Los dos eran firmes y sólidos como aquellas piedras gigantes. De ellos aprendí lo que jamás me enseñaron en mis años de estudiante. A ser honesto, a ser una persona con los pies en el suelo.

Mi abuelo fue un hombre de marcado carácter solitario, amante de la naturaleza, de muchos silencios y palabras exactas. Le gustaba ir a su aire, y siempre andaba por espacios abiertos, buscando plantas o pájaros.

En raras ocasiones le vi pisar la taberna del pueblo. Cuando iba se quedaba poco rato y a disgusto, ya que le molestaba sobremanera el siseo que producía el ventilador de palas del techo. Decía que le desconcentraba para decidir las jugadas del mus.

Los vecinos tenían otra teoría. Se rumoreaba que era un tacaño y no quería pagar las rondas de chatos cuando le tocaba. La verdad es que en ese pueblo mucho dinero nunca hubo. Por eso nos fuimos nosotros. Por eso se fueron otros siguiendo el mismo sueño.

Pero lo que esperábamos que la ciudad nos ofreciera no se cumplió del todo. Es cierto que mi padre y otros tantos encontraron un trabajo en aquellas fábricas mastodónticas que parecían tragárselos por las mañanas y escupirlos sin fuerzas por las noches.

Con el salario que ganaban consiguieron comprar a plazos un piso modesto. Y algunos compraron locales y abrieron su tiendecita, de aquellas de toda la vida. Nosotros íbamos al colegio y los más avispados incluso llegaron a la universidad.

Había donde comprar y cierto desahogo económico que no consiguió aliviar el embrutecimiento con el que el asfalto y la soledad castigaban a muchos.

Algunos sobrevivieron a la voracidad de la ciudad. Pero muchos sucumbieron a excesos y delitos. Alcohol, drogas y robos estaban a la orden del día en los periódicos y en el boca a boca.

Mi peor recuerdo en la ciudad fue la desaparición de Marieta, una de mis vecinas, compañera de clase de mi hermana pequeña. Entonces el pánico cundió en el barrio. Las madres no nos dejaban bajar a jugar solos al parque. Íbamos y volvíamos del colegio siempre acompañados de un profesor, un municipal, el sereno o varias de nuestras madres en patrulla.

Durante la reunión que congregó a nuestros preocupados padres en el patio del colegio, el jefe de policía del barrio aseguró que los niños estarían en buenas manos. El director del colegio permanecía a su lado, mudo, mientras fumaba nervioso un cigarrillo tras otro. Acto seguido miró alguien el reloj y se oyeron murmullos y toses incómodas porque nadie estaba tranquilo, a pesar de las medidas de seguridad tomadas. El humo se cortaba en un ambiente de nerviosismo permanente.

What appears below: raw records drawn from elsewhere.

(** src/src/ipc/client.rs:137-145 [handle_download]

    The torrent that is watched after the reply. *)
Definition download_watch (command : DownloadCommand) (response : Response) : option string :=
  match command, response with
  | DAdd _ true, PTorrentAdded info_hash => Some info_hash
  | _, _ => None
  end.

(** src/src/ipc/client.rs:197-230 [handle_seed] *)
Definition seed_request (path : string) (name : option string) (announce : list (list string))
    (seeds nodes : option (list string)) (piece_length : Z) (private : bool)
    (comment created_by : option string) : Request :=
  RAddSeed name (get_pwd path) piece_length announce seeds nodes private comment created_by.

(** src/src/ipc/client.rs:234-238 [handle_seed]

    The torrent that is watched after the reply. *)
Definition seed_watch (response : Response) : Result string string :=
  match response with PSeedAdded info_hash => Ok info_hash | _ => Err "unexpected response" end.
End commands.
End Client.

(** * A watching client and the daemon *)

Module Watch.
(** Where the task that serves the stream is. *)
Inductive Task := TNone | TSubscribed (pos : nat) | TStreaming (pos : nat) | TClosed.

(** Where [handle_status] is. *)
Inductive View := VStart | VOpen (torrents : list Torrent) | VEnded (error : string).

Record Sys := mkSys {
  sy_state : IpcState;
  sy_log : list Event;
  sy_pending : list Event;
  sy_task : Task;
  sy_wire : list string;
  sy_view : View;
}.

(** The steps of the system: the two halves of [emit], the [n]-th of those
    under way sending first; the listing; the three phases of the stream's task;
    and the reading of a line. *)
Inductive Act :=
| Apply (e : Event)
| Send (n : nat)
| Listing
| Subscribe
| Snapshot
| ForwardOne
| Read.

Section watch.
Context `{MapIter} `{Json} (info_hash : option string).
Implicit Types (s : Sys).

(** src/src/ipc/client.rs:261-297 [handle_status, one line]

    With [event_stream], whose items it takes. *)
Definition status_line (torrents : list Torrent) (l : string) : View :=
  match Stream.next_event l with
  | None => VEnded ""
  | Some (Err e) => VEnded e
  | Some (Ok event) => VOpen (Client.status_event info_hash torrents event)
  end.
Module ConsoleExamples.
(** Without colours. *)
Definition plain : list Attr → string → string := λ _ s, s.

(** The last size below a megabyte is printed as 1024 kilobytes, and the next as one
    megabyte. *)
Example rounds_past_the_unit :
  format_size 1048575 = "1024.00 KB" ∧ format_size 1048576 = "1.00 MB" ∧
  format_rate 999950 = "1000.0 KB" ∧ format_rate 1234567 = "1.2 MB" ∧ fmt_bytes 1536 = "1.5 KB".
Proof. by vm_compute. Qed.

Example half_way :
  format_bar plain 512 1024 20 = Some "[██████████▓░░░░░░░░░]" ∧
  format_bar plain 1024 1024 20 = Some "[████████████████████]" ∧
  short_hash "0123456789abcdef" = "01234567" ∧ short_hash "0123" = "0123".
Proof. by vm_compute. Qed.

Example titles : center 59 "🧲 TORRENT INFO" =
  "                      🧲 TORRENT INFO                       ".
Proof. by vm_compute. Qed.
End ConsoleExamples.
(** What a command that ends well has done and says. *)
Definition told (meanwhile : ClientCtx T → ClientCtx T) (command : DownloadCommand) ctx ctx'
    (text : option string) (next : Next) : Prop :=
  match command with
  | DAdd torrent watch => ∃ source h ctx1,
    source_parse (resolve_link current_dir path_join torrent) = Ok source ∧
    added ctx ctx1 (ADownload source current_dir) h ∧ text = Some (print_queue style h) ∧
    if watch then ctx' = meanwhile ctx1 ∧ ∃ t l, cx_state ctx' !! h = Some t ∧
      next = NStatus l (Some h) ∧ ∀ t', t' ∈ l ↔ t' = t
    else ctx' = ctx1 ∧ next = NDone
  | DStop s => text = Some (print_removed style s) ∧ next = NDone ∧
    ∃ hash, InfoHash.from_hex s = Some hash ∧
    remove_torrent (cx_bqti ctx) hash = (cx_bqti ctx', Ok hash) ∧
    cx_event_tx ctx' = cx_event_tx ctx ++ [TorrentRemoved (InfoHash.to_string hash)] ∧
    ∀ k t, cx_state ctx' !! k = Some t ↔ cx_state ctx !! k = Some t ∧ InfoHash.from_hex k ≠ Some hash
  | DPause s => text = Some (print_paused style s) ∧ next = NDone ∧
    ∃ hash, InfoHash.from_hex s = Some hash ∧
    (∃ h', pause_torrent (cx_bqti ctx) hash = (cx_bqti ctx', Ok h')) ∧
    ∀ k, cx_state ctx' !! k =
      if decide (k = InfoHash.to_string hash) then (λ _, mkListed k "" SPaused) <$> cx_state ctx !! k
      else cx_state ctx !! k
  | DResume s => text = Some (print_resumed style s) ∧ next = NDone ∧
    ∃ hash, InfoHash.from_hex s = Some hash ∧
    (∃ h', resume_torrent (cx_bqti ctx) hash = (cx_bqti ctx', Ok h')) ∧
    cx_state ctx' = cx_state ctx ∧ cx_event_tx ctx' = cx_event_tx ctx
  | DList => ctx' = ctx ∧ next = NDone ∧ ∃ l, (∀ t, t ∈ l ↔ cx_state ctx !! t_info_hash t = Some t) ∧
    match l with
    | [] => text = Some (println ("  " +:+ style [Dim] "·" +:+ " no active torrents"))
    | _ => text = print_all style l
    end
  end.

(** The two ways to fail: nothing was done, or the torrent was added and could not be
    watched, since the daemon was gone by then or no longer lists it. *)
Definition failed (still_up : bool) (meanwhile : ClientCtx T → ClientCtx T) (cli : Daemon) ctx ctx'
    (text : option string) : Prop :=
  (text = Some "" ∧ cx_state ctx' = cx_state ctx ∧ cx_event_tx ctx' = cx_event_tx ctx) ∨
  ∃ torrent source h ctx1, cli = CDownload (DAdd torrent true) ∧
    added ctx ctx1 (ADownload source current_dir) h ∧ text = Some (print_queue style h) ∧
    ctx' = meanwhile ctx1 ∧ (still_up = false ∨ cx_state ctx' !! h = None).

Unos meses después todo se resolvió de la peor manera posible. Encontraron a Marieta en el pozo de uno de los descampados, detrás de una casilla que alguno del pueblo había construido para recordar sus raíces. Pero sus raíces se habían podrido y el alcohol le había degenerado los sentidos hasta el punto de acosar y engañar a las niñas cuando iban a algún recado para sus madres. La pequeña Marieta no volvió a casa. Y nosotros no volvimos a ver volar sus brillantes rizos oscuros ni su sonrisa en los columpios del parque. Todos, niños y adultos, quedamos marcados por ese suceso. Nadie volvió a ser el mismo en el barrio.

Nunca fui tan feliz como lo fui en el pueblo. Era un niño rodeado de tranquilidad y naturaleza. En la ciudad crecí de golpe, marcado con las bofetadas que el asfalto me fue dando.

Nunca he vuelto al pueblo. No quiero volver. Porque temo que al mirarlo con mis ojos de adulto arruine ese recuerdo, que a veces creo que se va desdibujando.

O quizá sea yo el desdibujado, marcado a base de penurias y tristezas por el paso de la vida.